漫画が映像化するということは基本的には光栄なことだ。 それでも、メディア化というある種自分の手を離れる場面にあたって、自分は自分の描いたこの作品に最後まで粘り強く責任を取り続けたか、と問われると自信がない。
自分はこの漫画を描くとき確かに憤っていたのだ。ひとりの人間として、ひとりの友人として、隣人として、何かできることはないかと強い感情を持って描いたのだ。それはある意味特別で、貴重な動機づけだった。漫画に対していまあんな情動は持てない。
性被害に対し、何を言い、どんな立場なのか。そのシンプルで一方向的な態度と、より大勢のひとを巻き込む映像化というプロセスは、両立させることが非常に困難なものだと思う。 この映画に携わった全ての人の価値観を私がリードすることは出来ない。映像化にあたり、見せたい箇所が各々違うところにある場合もあると思う。それが漫画と違う大きなポイントだ。

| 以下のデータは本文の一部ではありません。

(** * HX711 load-cell driver: bit-banged read, retry wrapper, sampling callback

    Shallow embedding of the driver source (one C file) and the properties
    of its raw protocol read, its retrying read and its periodic sampling
    callback.

    The hardware and the vendor SDK are the environment.  Every value the
    program reads from it (the DOUT pin, the connection state, the timer
    handle handed back by the scheduler) comes from an input oracle indexed
    by the number of reads made so far, so a statement quantified over all
    worlds covers every behaviour of the chip and of the SDK.  Everything
    the program does to the environment is appended to a log; the log also
    records, as ghost events, each entry of a function of the driver, so
    that calls can be counted and ordered. *)

From Stdlib Require Import ZArith List Bool Lia.
From Equations Require Import Equations.
From Equations.Prop Require Import Logic.
Import ListNotations.

Open Scope Z_scope.

Set Warnings "-abstract-large-number".

(* ===================================================================== *)
(** ** Machine integers *)
(* ===================================================================== *)

Definition INT32_MIN : Z := -2147483648.
Definition INT32_MAX : Z := 2147483647.

(** Conversion to [uint32_t], [int32_t] and [uint8_t]: wrap-around. *)
Definition to_uint32 (z : Z) : Z := z mod 4294967296.

Definition to_int32 (z : Z) : Z :=
  let u := z mod 4294967296 in
  if u <? 2147483648 then u else u - 4294967296.

Definition to_uint8 (z : Z) : Z := z mod 256.

(** [value <<= 1] on an [int32_t]. *)
Definition shl1_int32 (value : Z) : Z := to_int32 (Z.shiftl value 1).

(** [value |= 1] on an [int32_t]. *)
Definition or1_int32 (value : Z) : Z := to_int32 (Z.lor value 1).

(** [value |= 0xFF000000]: the literal does not fit [int], so it is
    [unsigned]; [value] is converted to [unsigned], or-ed, and the result is
    converted back to [int32_t]. *)
Definition or_top8_int32 (value : Z) : Z :=
  to_int32 (Z.lor (to_uint32 value) 4278190080).

(** [__builtin_bswap32]. *)
Definition bswap32 (z : Z) : Z :=
  let u := to_uint32 z in
  Z.lor (Z.lor (Z.shiftl (Z.land u 255) 24)
               (Z.shiftl (Z.land (Z.shiftr u 8) 255) 16))
        (Z.lor (Z.shiftl (Z.land (Z.shiftr u 16) 255) 8)
               (Z.land (Z.shiftr u 24) 255)).

(* ===================================================================== *)
(** ** Constants of the driver *)
(* ===================================================================== *)

Definition HX711_DEBUG : bool := true.
Definition HX711_SETTLE_TIME_US : Z := 100.
Definition HX711_CLOCK_HIGH_US : Z := 1.
Definition HX711_CLOCK_LOW_US : Z := 1.
Definition HX711_TIMEOUT_COUNT : nat := 50000.
Definition HX711_POWER_UP_TIME_MS : Z := 100.

(* ===================================================================== *)
(** ** The world: input oracles, log, static storage *)
(* ===================================================================== *)

Inductive pin : Type := HX711_SCK | HX711_DOUT.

この映画を見た人が性被害について何を思うのか、思わないのかも、私にはタッチできない。 映画『先生の白い嘘』は私ひとりの手を遠く離れた映像作品だけれども、まず初めに上のような、人間の強い憤りが芽吹かせた物語であることは紛れもない事実だ。
そして一鑑賞者の私には、全てのシーンがともかく誠心誠意作られたものと感じられたことが大変ありがたかった。

先生の白い嘘 公式HPより 

本件について、家人と話そうとしたところ、話を半分も聞かずに「人を雇う分、製作費がかかるから、仕方ない判断だったんじゃないか」と箸にも棒にもかからない意見が返ってきた。毎日顔を合わせてご飯を食べて一緒に眠っている大事なパートナーの第一声がこれかと、ICに関する本邦全体の認識の低さに絶句した。

でも、諦めてはならない。

男性と女性の「性」は、どこまでも食い違い、分断の道は続く。女同士だって男同士だって分かり合えない究極の「プライベート」。
それを表現しようと知恵と工夫と勇気で向き合っている人々に、拙速な批判を向けてはならない。